Problem to work on: Please keep to the lines below from the one with "Fixpoint endsWith (c" through the one with "(** * Battleship", and restate them word for word, ends included.

[Saved data entries]
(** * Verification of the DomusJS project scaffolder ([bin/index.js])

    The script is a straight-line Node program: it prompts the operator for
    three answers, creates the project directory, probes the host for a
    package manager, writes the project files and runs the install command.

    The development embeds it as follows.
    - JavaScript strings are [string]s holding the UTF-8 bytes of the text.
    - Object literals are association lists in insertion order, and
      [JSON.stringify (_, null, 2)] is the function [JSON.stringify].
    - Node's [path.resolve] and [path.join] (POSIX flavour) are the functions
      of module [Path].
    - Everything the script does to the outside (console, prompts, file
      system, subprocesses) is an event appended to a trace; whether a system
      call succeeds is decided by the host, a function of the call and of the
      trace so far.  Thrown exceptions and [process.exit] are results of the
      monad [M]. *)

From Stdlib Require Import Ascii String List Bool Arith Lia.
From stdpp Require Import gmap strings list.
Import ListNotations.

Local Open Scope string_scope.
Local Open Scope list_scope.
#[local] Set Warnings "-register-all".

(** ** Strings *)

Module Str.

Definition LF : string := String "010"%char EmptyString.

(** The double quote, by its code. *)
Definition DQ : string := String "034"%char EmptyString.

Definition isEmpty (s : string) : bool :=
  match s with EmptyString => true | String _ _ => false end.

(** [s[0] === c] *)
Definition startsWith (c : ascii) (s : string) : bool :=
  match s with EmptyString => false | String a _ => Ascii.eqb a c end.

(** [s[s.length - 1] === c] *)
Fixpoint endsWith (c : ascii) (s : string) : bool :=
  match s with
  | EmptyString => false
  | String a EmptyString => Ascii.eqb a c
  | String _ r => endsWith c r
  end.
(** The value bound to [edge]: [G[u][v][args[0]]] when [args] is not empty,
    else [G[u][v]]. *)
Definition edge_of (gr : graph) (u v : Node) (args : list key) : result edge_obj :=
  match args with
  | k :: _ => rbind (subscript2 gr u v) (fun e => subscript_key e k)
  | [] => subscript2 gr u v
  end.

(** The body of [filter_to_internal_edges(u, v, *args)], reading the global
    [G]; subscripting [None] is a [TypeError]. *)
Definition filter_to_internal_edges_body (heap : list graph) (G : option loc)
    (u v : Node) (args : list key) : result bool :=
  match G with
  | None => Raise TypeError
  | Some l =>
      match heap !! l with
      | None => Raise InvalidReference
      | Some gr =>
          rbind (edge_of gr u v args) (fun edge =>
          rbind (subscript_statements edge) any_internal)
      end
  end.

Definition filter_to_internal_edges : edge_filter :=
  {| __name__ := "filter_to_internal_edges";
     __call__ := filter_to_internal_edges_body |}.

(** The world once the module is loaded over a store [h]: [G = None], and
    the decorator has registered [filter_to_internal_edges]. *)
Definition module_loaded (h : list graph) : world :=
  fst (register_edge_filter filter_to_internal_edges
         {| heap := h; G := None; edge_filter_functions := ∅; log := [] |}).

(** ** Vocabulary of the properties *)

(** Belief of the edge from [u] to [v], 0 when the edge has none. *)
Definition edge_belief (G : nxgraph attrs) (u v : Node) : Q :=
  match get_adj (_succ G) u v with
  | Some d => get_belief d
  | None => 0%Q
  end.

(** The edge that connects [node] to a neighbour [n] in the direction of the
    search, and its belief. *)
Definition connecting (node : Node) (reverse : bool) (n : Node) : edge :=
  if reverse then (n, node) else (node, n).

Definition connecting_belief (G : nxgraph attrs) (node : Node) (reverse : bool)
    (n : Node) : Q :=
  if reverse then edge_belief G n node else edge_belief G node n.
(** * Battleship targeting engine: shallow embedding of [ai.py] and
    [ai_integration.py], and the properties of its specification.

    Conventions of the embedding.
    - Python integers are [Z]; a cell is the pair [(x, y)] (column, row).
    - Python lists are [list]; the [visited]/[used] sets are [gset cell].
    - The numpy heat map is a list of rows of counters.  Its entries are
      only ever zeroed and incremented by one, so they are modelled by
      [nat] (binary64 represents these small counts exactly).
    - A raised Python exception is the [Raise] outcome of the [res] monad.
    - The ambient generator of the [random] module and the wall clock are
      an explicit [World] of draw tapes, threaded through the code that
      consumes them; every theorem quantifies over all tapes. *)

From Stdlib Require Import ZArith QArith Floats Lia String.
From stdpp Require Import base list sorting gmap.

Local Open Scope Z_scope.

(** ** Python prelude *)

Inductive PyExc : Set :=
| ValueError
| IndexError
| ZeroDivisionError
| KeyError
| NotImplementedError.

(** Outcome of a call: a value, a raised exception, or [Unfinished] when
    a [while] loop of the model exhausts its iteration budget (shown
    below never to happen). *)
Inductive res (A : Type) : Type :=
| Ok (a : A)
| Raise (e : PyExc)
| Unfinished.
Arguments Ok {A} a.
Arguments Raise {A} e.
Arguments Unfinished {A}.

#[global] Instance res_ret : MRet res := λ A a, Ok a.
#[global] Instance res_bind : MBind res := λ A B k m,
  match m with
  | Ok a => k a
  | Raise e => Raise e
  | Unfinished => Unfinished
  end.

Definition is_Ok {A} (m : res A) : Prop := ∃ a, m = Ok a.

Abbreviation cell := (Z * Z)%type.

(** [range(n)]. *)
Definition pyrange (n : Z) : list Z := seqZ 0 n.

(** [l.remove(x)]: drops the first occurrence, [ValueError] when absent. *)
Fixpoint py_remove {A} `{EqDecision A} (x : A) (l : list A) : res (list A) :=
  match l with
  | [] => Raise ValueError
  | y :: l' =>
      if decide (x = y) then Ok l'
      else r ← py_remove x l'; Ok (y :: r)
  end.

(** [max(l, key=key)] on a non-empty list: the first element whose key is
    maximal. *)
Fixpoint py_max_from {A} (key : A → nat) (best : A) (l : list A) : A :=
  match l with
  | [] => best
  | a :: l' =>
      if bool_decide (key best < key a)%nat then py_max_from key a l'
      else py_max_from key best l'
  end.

Completed exercise:
Fixpoint endsWith (c : ascii) (s : string) : bool :=
  match s with
  | EmptyString => false
  | String a EmptyString => Ascii.eqb a c
  | String _ r => endsWith c r
  end.
(** The value bound to [edge]: [G[u][v][args[0]]] when [args] is not empty,
    else [G[u][v]]. *)
Definition edge_of (gr : graph) (u v : Node) (args : list key) : result edge_obj :=
  match args with
  | k :: _ => rbind (subscript2 gr u v) (fun e => subscript_key e k)
  | [] => subscript2 gr u v
  end.

(** The body of [filter_to_internal_edges(u, v, *args)], reading the global
    [G]; subscripting [None] is a [TypeError]. *)
Definition filter_to_internal_edges_body (heap : list graph) (G : option loc)
    (u v : Node) (args : list key) : result bool :=
  match G with
  | None => Raise TypeError
  | Some l =>
      match heap !! l with
      | None => Raise InvalidReference
      | Some gr =>
          rbind (edge_of gr u v args) (fun edge =>
          rbind (subscript_statements edge) any_internal)
      end
  end.

Definition filter_to_internal_edges : edge_filter :=
  {| __name__ := "filter_to_internal_edges";
     __call__ := filter_to_internal_edges_body |}.

(** The world once the module is loaded over a store [h]: [G = None], and
    the decorator has registered [filter_to_internal_edges]. *)
Definition module_loaded (h : list graph) : world :=
  fst (register_edge_filter filter_to_internal_edges
         {| heap := h; G := None; edge_filter_functions := ∅; log := [] |}).

(** ** Vocabulary of the properties *)

(** Belief of the edge from [u] to [v], 0 when the edge has none. *)
Definition edge_belief (G : nxgraph attrs) (u v : Node) : Q :=
  match get_adj (_succ G) u v with
  | Some d => get_belief d
  | None => 0%Q
  end.

(** The edge that connects [node] to a neighbour [n] in the direction of the
    search, and its belief. *)
Definition connecting (node : Node) (reverse : bool) (n : Node) : edge :=
  if reverse then (n, node) else (node, n).

Definition connecting_belief (G : nxgraph attrs) (node : Node) (reverse : bool)
    (n : Node) : Q :=
  if reverse then edge_belief G n node else edge_belief G node n.
(** * Battleship targeting engine: shallow embedding of [ai.py] and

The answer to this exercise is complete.